Bolívia descriminaliza aborto para mulheres que tenham dependentes

29 de setembro, 2017

Nova lei elimina a pena em diversos casos, mas ainda considera interrupção da gravidez um delito

(El País, 29/09/2017 – acesse no site de origem)

A Câmara dos Deputados da Bolívia aprovou nesta sexta-feira o artigo 153 de um novo Código Penal que vinha sendo discutido nos últimos dias e descriminalizou vários casos de aborto sob diferentes circunstâncias. Ao mesmo tempo, a lei continua considerando a interrupção da gravidez como um delito e punindo-a com até três anos de prisão.

O Código Penal anterior não punia os abortos depois de estupro ou quando existia risco para a saúde da mãe. O atual declara agora também isentos de sanções os abortos que, sendo praticados antes das oito semanas de gravidez, tenham sido decididos por mulheres que sejam estudantes ou tenham sob seus cuidados crianças, idosos ou pessoas deficientes. O artigo estabelece também que o aborto praticado por adolescentes não receberá nenhuma punição em nenhuma etapa da gravidez.

A norma obriga também os serviços públicos de saúde a fazer aborto nas mulheres que pedirem o procedimento e cumpram os requisitos explicitados, sem poder “alegar objeção de consciência”. A objeção de consciência é reconhecida unicamente de forma “individual” ao pessoal médico e tem de ser manifestada com antecedência. Além disso, não tem validade em caso de risco de morte para a mãe. A questão foi um tema importante no debate prévio à aprovação desta norma, já que várias associações médicas anunciaram que se ateriam a ela para bloquear na prática a planejada ampliação dos casos legais de aborto.

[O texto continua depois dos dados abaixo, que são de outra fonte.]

(** [existingId && existingFile?.md5Checksum && localMd5 &&
    existingFile.md5Checksum === localMd5] *)
Definition md5Matches (existingFile : option DriveFile)
           (localMd5 : option string) : bool :=
  match existingFile, localMd5 with
  | Some f, Some l =>
      truthy (df_id f) &&
      match df_md5Checksum f with
      | Some r => truthy r && truthy l && String.eqb r l
      | None => false
      end
  | _, _ => false
  end.

(** [actualFileSize || getFileInputSize(fileInput)] *)
Definition inputSizeOf (fileInput : FileInput) (actualFileSize : option Z)
  : Z :=
  match actualFileSize with
  | Some n => if n =? 0 then getFileInputSize fileInput else n
  | None => getFileInputSize fileInput
  end.

Definition shouldUseResumable (fileInput : FileInput)
           (actualFileSize : option Z) : bool :=
  fileIsPathInput fileInput &&
  (DRIVE_RESUMABLE_THRESHOLD <=? inputSizeOf fileInput actualFileSize).

(** The simple path: [normalizeContent], then the retry loop around
    [simpleUploadAttempt], then the final [throw]. *)
Definition simplePath (fileName : string) (fileInput : FileInput)
           (mimeType existingId : string) : M UploadResult :=
  let* content := normalizeContent fileInput in
  let* attempted :=
    retryLoop retryFuel 1
      (simpleUploadAttempt fileName content mimeType existingId) in
  match attempted with
  | Some r => ret r
  | None => throw (plainError "Upload failed")
  end.

(** Lines 380-412 of the function: what follows the dedup check. *)
Definition transferBody (fileName : string) (fileInput : FileInput)
           (mimeType folderId : string) (actualFileSize : option Z)
           (existingId : option string) : M UploadResult :=
  let* existingId' :=
    ensureDriveFileMetadata fileName folderId existingId in
  if shouldUseResumable fileInput actualFileSize then
    let* attempted :=
      retryLoop retryFuel 1
        (uploadResumableFromFile fileName fileInput mimeType
                                 existingId') in
    match attempted with
    | Some r => ret r
    | None => simplePath fileName fileInput mimeType existingId'
    end
  else simplePath fileName fileInput mimeType existingId'.

(** [existingFile?.id], when truthy *)
Definition existingIdOf (existingFile : option DriveFile)
  : option string :=
  match existingFile with
  | Some f => if truthy (df_id f) then Some (df_id f) else None
  | None => None
  end.

Definition uploadFileWithProgress (fileName : string)
           (fileInput : FileInput) (mimeType folderId : string)
           (actualFileSize : option Z) : M UploadResult :=
  match validToken env with
  | None => throw (plainError "Not authenticated")
  | Some token =>
      if negb (truthy token) then throw (plainError "Not authenticated")
      else
        let* existingFile := findExistingDriveFile fileName folderId in
        let existingId := existingIdOf existingFile in
        let localMd5 := computeLocalMd5 fileInput in
        if md5Matches existingFile localMd5 then
          ret {| id := match existingId with Some i => i | None => "" end;
                 skipped := true;
                 reason := Some "Unchanged (MD5 match)" |}
        else
          transferBody fileName fileInput mimeType folderId
                       actualFileSize existingId
  end.

End WithEnv.
End UploadXhr.

(** ** Vocabulary for the statements about upload-xhr.js *)

Module UploadSpec.
Import Retry Net UploadXhr.

(** A chunk [PUT] is accepted when its promise resolves. *)
Definition accepted (resp : XhrEvent) : bool :=
  match chunkListeners resp with
  | inr _ => true
  | inl _ => false
  end.

Definition acceptedChunk (e : Event) : option (Z * Z) :=
  match e with
  | EvPutChunk rangeStart rangeEnd _ resp =>
      if accepted resp then Some (rangeStart, rangeEnd) else None
  | _ => None
  end.

(** The byte ranges of the accepted chunks of a log, in order. *)
Definition acceptedChunks (evs : list Event) : list (Z * Z) :=
  omap acceptedChunk evs.

Definition chunkBytes (c : Z * Z) : Z := snd c - fst c + 1.

Definition sumBytes (cs : list (Z * Z)) : Z :=
  foldr (fun c acc => chunkBytes c + acc) 0 cs.

(** [tiles a cs b]: the non-empty ranges [cs] follow one another and
    cover the bytes [a .. b-1], without overlap and without gap. *)
Fixpoint tiles (a : Z) (cs : list (Z * Z)) (b : Z) : Prop :=
  match cs with
  | [] => a = b
  | c :: rest => fst c = a /\ fst c <= snd c /\ tiles (snd c + 1) rest b
  end.

(** Every chunk that has a successor has the full chunk size. *)
Fixpoint allButLastFull (cs : list (Z * Z)) : Prop :=
  match cs with
  | [] => True
  | c :: rest =>
      (rest <> [] -> chunkBytes c = DRIVE_CHUNK_SIZE) /\ allButLastFull rest
  end.

(** The [Content-Range] total of every chunk request is [total]. *)
Definition carriesTotal (total : Z) (e : Event) : Prop :=
  match e with
  | EvPutChunk _ _ t _ => t = total
  | _ => True
  end.

(** The server keeps to the resumable protocol: it answers 2xx only to
    the chunk that ends the declared range (308 means incomplete). *)
Definition completesAtEnd (e : Event) : bool :=
  match e with
  | EvPutChunk _ rangeEnd t (XhrLoad st _ _) =>
      if is2xx st then rangeEnd + 1 =? t else true
  | _ => true
  end.

Definition conformant (evs : list Event) : Prop :=
  forallb completesAtEnd evs = true.

(** The transient failures of an XHR: network failure, timeout, or one
    of the six statuses. *)
Definition retryStatuses : list Z := [408; 429; 500; 502; 503; 504].

Definition transient (ev : XhrEvent) : Prop :=
  match ev with
  | XhrError => True
  | XhrTimeout => True
  | XhrLoad st _ _ => st ∈ retryStatuses
  | XhrAbort => False
  end.

(** The positive delay the server asked for, in milliseconds. *)
Definition serverDelayMs (ev : XhrEvent) : option Z :=
  match ev with
  | XhrLoad _ (Some seconds) _ =>
      if 0 <? seconds then Some (seconds * 1000) else None
  | _ => None
  end.


Definition randomInUnit (env : Env) : Prop :=
  forall n, (0 <= mathRandom env n)%Q /\ (mathRandom env n < 1)%Q.

(** The log of one retry loop around an XHR request, started at attempt
    [attempt]: requests, each followed by a sleep when it is retried. *)
Inductive RetryTrace {A} (env : Env) (request : XhrEvent -> Event)
          (listeners : XhrEvent -> UploadError + A)
  : Z -> list Event -> Outcome (option A) -> Prop :=
| RT_exit attempt :
    DRIVE_MAX_RETRIES < attempt ->
    RetryTrace env request listeners attempt [] (Returned None)
| RT_ok attempt ev r :
    attempt <= DRIVE_MAX_RETRIES ->
    listeners ev = inr r ->
    RetryTrace env request listeners attempt [request ev] (Returned (Some r))
| RT_throw attempt ev e :
    attempt <= DRIVE_MAX_RETRIES ->
    listeners ev = inl e ->
    DRIVE_MAX_RETRIES <= attempt \/ retriable e = false ->
    RetryTrace env request listeners attempt [request ev] (Thrown e)
| RT_retry attempt ev e n rest out :
    attempt < DRIVE_MAX_RETRIES ->
    listeners ev = inl e ->
    retriable e = true ->
    RetryTrace env request listeners (attempt + 1) rest out ->
    RetryTrace env request listeners attempt
      (request ev
         :: EvSleep (buildRetryDelayMs attempt (retryAfterMs e)
                       (mathRandom env n))
         :: rest) out.


Definition isXhr (e : Event) : bool :=
  match e with
  | EvPutChunk _ _ _ _ | EvPatchMedia _ _ _ => true
  | _ => false
  end.

(** The number of XHR requests of a log. *)
Definition xhrCount (evs : list Event) : nat :=
  length (List.filter isXhr evs).

(** The error an XHR listener builds is marked retriable exactly for
    the transient failures, and a retriable error carries the
    server's delay. *)
Definition listenerFaithful {A} (listeners : XhrEvent -> UploadError + A)
  : Prop :=
  forall ev e,
    listeners ev = inl e ->
    (retriable e = true <-> transient ev) /\
    (retriable e = true ->
     match serverDelayMs ev with
     | Some d => retryAfterMs e = Some d /\ 0 < d
     | None => usesExplicitDelay (retryAfterMs e) = false
     end).

(** [post m Q R]: whatever the world, [m] only appends events that
    satisfy [Q] to the log, and a value it returns satisfies [R]. *)
Definition post {A} (m : M A) (Q : Event -> Prop) (R : A -> Prop) : Prop :=
  forall w out w',
    m w = (out, w') ->
    (exists evs, log w' = log w ++ evs /\ Forall Q evs) /\
    (forall a, out = Returned a -> R a).

(** [logs P m]: whatever happens, [m] appends to the log an event
    that satisfies [P]. *)
Definition logs {A} (P : Event -> Prop) (m : M A) : Prop :=
  forall w o w1, m w = (o, w1) ->
    exists evs, log w1 = log w ++ evs /\ Exists P evs.

(** [delivers P m]: when [m] returns, it has appended to the log an
    event that satisfies [P]. *)
Definition delivers {A} (P : Event -> Prop) (m : M A) : Prop :=
  forall w a w1, m w = (Returned a, w1) ->
    exists evs, log w1 = log w ++ evs /\ Exists P evs.

(** The payload went out: in a [PATCH] that the server answered with
    a 2xx and a response that parses, or in a resumable session opened
    for [total] bytes of type [mimeType]. *)
Definition transferred (mimeType : string) (total : Z) (e : Event)
  : Prop :=
  match e with
  | EvPatchMedia fileId _ resp =>
      exists r, simpleListeners fileId resp = inr r
  | EvSessionStart _ m t => m = mimeType /\ t = total
  | _ => False
  end.


(** The requests of the chunked path, and the request of the simple
    path. *)
Definition isResumableEvent (e : Event) : bool :=
  match e with
  | EvSessionStart _ _ _ | EvPutChunk _ _ _ _ => true
  | _ => false
  end.

Definition isSimpleEvent (e : Event) : bool :=
  match e with
  | EvPatchMedia _ _ _ => true
  | _ => false
  end.

(** An event a chunked upload of [total] bytes of type [mimeType] may
    log: no [PATCH], and a session start only with that size and
    type. *)
Definition chunkedOnly (mimeType : string) (total : Z) (e : Event)
  : Prop :=
  match e with
  | EvPatchMedia _ _ _ => False
  | EvSessionStart _ m t => m = mimeType /\ t = total
  | _ => True
  end.

(** An event the simple path may log: nothing of the chunked path. *)
Definition simpleOnly (e : Event) : Prop := isResumableEvent e = false.

Definition skippedIs (b : bool) (r : UploadResult) : Prop := skipped r = b.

A Ordem dos Médicos atuou em coordenação com os bispos católicos para se opor ao projeto desta lei, que foi apresentado pelo governista Movimento ao Socialismo. Embora o Estado tenha sido declarado laico em 2009 e os abortos terapêuticos sejam permitidos desde os anos setenta, a influência das igrejas sobre a população boliviana é muito forte.

Inicialmente, os parlamentares defensores da reforma quiseram suspender o direito dos médicos e profissionais da saúde de se recusarem a realizar abortos, mas isto foi considerado contrário aos direitos constitucionais deles. Por fim, a Câmara redigiu o texto que foi aprovado e permite a objeção de consciência, desde que seja individual e não coletiva, e ao mesmo tempo obriga os serviços de saúde a formar unidades com pessoal disposto a fazer o trabalho requerido pelas mulheres que se enquadrarem na lei.

Outro ponto de discussão foi a inclusão da pobreza como condição suficiente para suspender a punição ao aborto. Os parlamentares reformistas queriam fazer isso, mas a questão foi alvo dos ataques dos favoráveis à criminalização, que os acusaram de usar o aborto como mecanismo de controle da natalidade. No final, o requisito da condição socioeconômica foi eliminado, embora se mantenha implícito na descriminalização do aborto das mulheres com idosos, deficientes ou crianças sob seus cuidados.

O debate desta lei causou uma forte polarização na sociedade boliviana e é improvável que tivesse passado sem a maioria que os governistas têm no Congresso. No entanto, a questão também dividiu os seguidores do presidente Evo Morales, que não se pronunciou sobre o tema, mas vários parlamentares da oposição respaldaram a emenda, que o movimento feminista local considera “insuficiente”, mas também “um passo adiante”.